++++ Given data ++++

(** A decimal of exponent 0 or more in the rounding interval of a whole
    Number below 2 ^ 53 is that Number. *)
Lemma small_integer_decimal m e v s p :
  Zpos m < 2 ^ 53 -> e = -1074 \/ 2 ^ 52 <= Zpos m ->
  small_integer m e = Some v -> 0 <= p ->
  in_interval (rounding_interval m e) s p -> s * 10 ^ p = v.
Proof.
  intros Hm Hcan Hv Hp Hin.
  destruct (small_integer_spec m e v Hm Hcan Hv) as (Hv0 & He & Hmv).
  destruct (rounding_interval_small m e He) as (Hden & Hlo & Hhi).
  assert (Hpe : 0 < 2 ^ (- e)) by (apply Z.pow_pos_nonneg; lia).
  assert (Hu : 0 < 10 ^ p) by (apply Z.pow_pos_nonneg; lia).
  apply in_interval_le in Hin as Hup.
  assert (Hlow : lo (rounding_interval m e) * 10 ^ Z.max 0 (- p)
                 <= s * (den (rounding_interval m e) * 10 ^ Z.max 0 p)).
  { unfold in_interval in Hin.
    destruct (closed (rounding_interval m e)); lia. }
  rewrite Hden, Hhi in Hup. rewrite Hden in Hlow.
  rewrite (Z.max_r 0 p), (Z.max_l 0 (- p)) in Hup, Hlow by lia.
  change (10 ^ 0) with 1 in Hup, Hlow. rewrite !Z.mul_1_r in Hup, Hlow.
  rewrite Hmv in Hup, Hlo.
  set (t := 2 ^ (- e)) in *. set (u := 10 ^ p) in *.
  set (l := lo (rounding_interval m e)) in *.
  clearbody t u l.
  assert (Hlt : s * u - 1 < v).
  { apply (Z.mul_lt_mono_pos_r (4 * t)); [lia|]. nia. }
  assert (Hgt : v - 1 < s * u).
  { apply (Z.mul_lt_mono_pos_r (4 * t)); [lia|]. nia. }
  lia.
Qed.

(** The digits taken from the integer are those of the shortest decimal:
    the hundredths of a Number are the hundredths of its shortest decimal,
    ties rounded up. *)
Lemma cents_of_shortest_decimal m e :
  Zpos m < 2 ^ 53 -> -1074 <= e <= 971 ->
  e = -1074 \/ 2 ^ 52 <= Zpos m ->
  cents m e
  = hundredths (fst (shortest_decimal m e)) (snd (shortest_decimal m e)).
Proof.
  intros Hm He Hcan. unfold cents.
  destruct (small_integer m e) as [v|] eqn:Hv;
    [|now destruct (shortest_decimal m e)].
  pose proof (shortest_decimal_in_interval m e) as Hin.
  pose proof (shortest_decimal_fewest_digits m e v 0 Hm He) as Hfew.
  destruct (shortest_decimal m e) as [s p]. cbn [fst snd] in *.
  destruct (small_integer_spec m e v Hm Hcan Hv) as (Hv0 & _ & _).
  assert (Hp : 0 <= p).
  { destruct (Z.le_gt_cases 0 p) as [|Hneg]; [assumption|exfalso].
    apply (Hfew Hv0); [lia|].
    now apply small_integer_in_interval. }
  rewrite <- (small_integer_decimal m e v s p Hm Hcan Hv Hp Hin).
  unfold hundredths.
  destruct (Z.leb_spec (-2) p) as [_|]; [|lia].
  rewrite Z.pow_add_r by lia. change (10 ^ 2) with 100. ring.
Qed.

End Shortest.

(** ** convertToMoneyFormat *)

(** The result of a call is computed in two steps, the parse first. *)
Ltac parse_then_format :=
  unfold convertToMoneyFormat;
  match goal with
  | |- context [parseFloat ?s] =>
      let x := eval vm_compute in (parseFloat s) in
      replace (parseFloat s) with x by (vm_compute; reflexivity)
  end;
  vm_compute; reflexivity.

(** C4: convertToMoneyFormat("1000") returns "$1,000.00",
    convertToMoneyFormat("abc") throws the 'Invalid amount' error, and in
    general the call throws when parseFloat gives NaN and otherwise returns
    the en-US currency rendering of the parsed Number.  The rendering is the
    one of the program: a minus sign first for a negative Number, the dollar
    sign, the integer digits in groups of three, and two fraction digits
    rounded half away from zero on the shortest decimal of the Number, as
    the amounts listed last show. *)
Theorem convertToMoneyFormat_parses_then_formats {P : Type} (w : World P) :
  convertToMoneyFormat (str "1000") w = Returned (str "$1,000.00") w /\
  convertToMoneyFormat (str "abc") w = Thrown invalid_amount w /\
  (forall amount,
     convertToMoneyFormat amount w
     = if isNaN (parseFloat amount) then Thrown invalid_amount w
       else Returned (Currency.toLocaleString (parseFloat amount)) w) /\
  convertToMoneyFormat (str "1.005") w = Returned (str "$1.01") w /\
  convertToMoneyFormat (str "2.675") w = Returned (str "$2.68") w /\
  convertToMoneyFormat (str "0.994") w = Returned (str "$0.99") w /\
  convertToMoneyFormat (str "999.995") w = Returned (str "$1,000.00") w /\
  convertToMoneyFormat (str "  -1234567.891") w
  = Returned (str "-$1,234,567.89") w /\
  convertToMoneyFormat (str "-0.001") w = Returned (str "-$0.00") w /\
  convertToMoneyFormat (str "1e23") w
  = Returned (str "$100,000,000,000,000,000,000,000.00") w /\
  convertToMoneyFormat (str "9007199254740993") w
  = Returned (str "$9,007,199,254,740,992.00") w /\
  convertToMoneyFormat (str "18446744073709551616") w
  = Returned (str "$18,446,744,073,709,552,000.00") w /\
  convertToMoneyFormat (str "Infinity") w = Returned (str "$" ++ [8734%N]) w.
Proof.
  repeat apply conj; try parse_then_format.
  intros amount. unfold convertToMoneyFormat.
  now destruct (isNaN (parseFloat amount)).
Qed.

(** C5: convertToMoneyFormat throws exactly when parseFloat of its argument
    is NaN; an argument made of a string that parses followed by code units
    without digits is accepted, and the call returns what it returns on the
    parsed prefix alone, as "12abc" and its like are. *)
Theorem convertToMoneyFormat_throws_iff_NaN {P : Type} (w : World P) :
  (forall amount,
     (exists e, convertToMoneyFormat amount w = Thrown e w)
     <-> isNaN (parseFloat amount) = true) /\
  (forall prefix trailing,
     isNaN (parseFloat prefix) = false -> no_digit trailing ->
     exists formatted,
       convertToMoneyFormat prefix w = Returned formatted w /\
       convertToMoneyFormat (prefix ++ trailing) w = Returned formatted w) /\
  convertToMoneyFormat (str "12abc") w = Returned (str "$12.00") w /\
  convertToMoneyFormat (str "12") w = Returned (str "$12.00") w /\
  convertToMoneyFormat (str " -12.5 USD") w = Returned (str "-$12.50") w /\
  convertToMoneyFormat (str "1.005abc") w = Returned (str "$1.01") w /\
  convertToMoneyFormat (str "1,000") w = Returned (str "$1.00") w /\
  convertToMoneyFormat (str "$12") w = Thrown invalid_amount w.
Proof.
  split; [|split; [|repeat apply conj; parse_then_format]].
  - intros amount. unfold convertToMoneyFormat.
    destruct (isNaN (parseFloat amount)); split.
    + reflexivity.
    + intros _. now exists invalid_amount.
    + intros [e He]. discriminate.
    + discriminate.
  - intros prefix trailing Hp Ht. unfold convertToMoneyFormat.
    rewrite (parseFloat_app prefix trailing Ht Hp), Hp.
    eexists. split; reflexivity.
Qed.

Lemma convertToMoneyFormat_throws_iff_NaN_witness :
  isNaN (parseFloat (str "1.005")) = false /\ no_digit (str "abc") /\
  exists formatted,
    convertToMoneyFormat (str "1.005") sample_world
    = Returned formatted sample_world /\
    convertToMoneyFormat (str "1.005" ++ str "abc") sample_world
    = Returned formatted sample_world.
Proof.
  assert (Hp : isNaN (parseFloat (str "1.005")) = false)
    by (vm_compute; reflexivity).
  assert (Ht : no_digit (str "abc"))
    by (repeat constructor).
  split; [exact Hp|]. split; [exact Ht|].
  exact (proj1 (proj2 (convertToMoneyFormat_throws_iff_NaN sample_world))
           (str "1.005") (str "abc") Hp Ht).
Defined.

(** ** Dates *)

(** C6: getCurrentDate and getCurrentTime do not look at their format
    argument: at the same clock any two formats give the same result, the
    en-US medium date and the en-US medium time of the clock. *)
Theorem current_date_time_ignore_format
    {P : Type} (host : Host) (f1 f2 : jsstring) (w : World P) :
  getCurrentDate host f1 w = getCurrentDate host f2 w /\
  getCurrentTime host f1 w = getCurrentTime host f2 w /\
  getCurrentDate host f1 w
  = Returned (DateTimeFormat_en_US host
                {| dateStyle := Some medium; timeStyle := None;
                   year := None; month := None; day := None |} (clock w)) w /\
  getCurrentTime host f1 w
  = Returned (DateTimeFormat_en_US host
                {| dateStyle := None; timeStyle := Some medium;
                   year := None; month := None; day := None |} (clock w)) w.
Proof. repeat split. Qed.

++++

■ The task
Extract each line from the listing that holds the word "Hlow".

■ Reply to the task
  assert (Hlow : lo (rounding_interval m e) * 10 ^ Z.max 0 (- p)
  rewrite Hden, Hhi in Hup. rewrite Hden in Hlow.
  rewrite (Z.max_r 0 p), (Z.max_l 0 (- p)) in Hup, Hlow by lia.
  change (10 ^ 0) with 1 in Hup, Hlow. rewrite !Z.mul_1_r in Hup, Hlow.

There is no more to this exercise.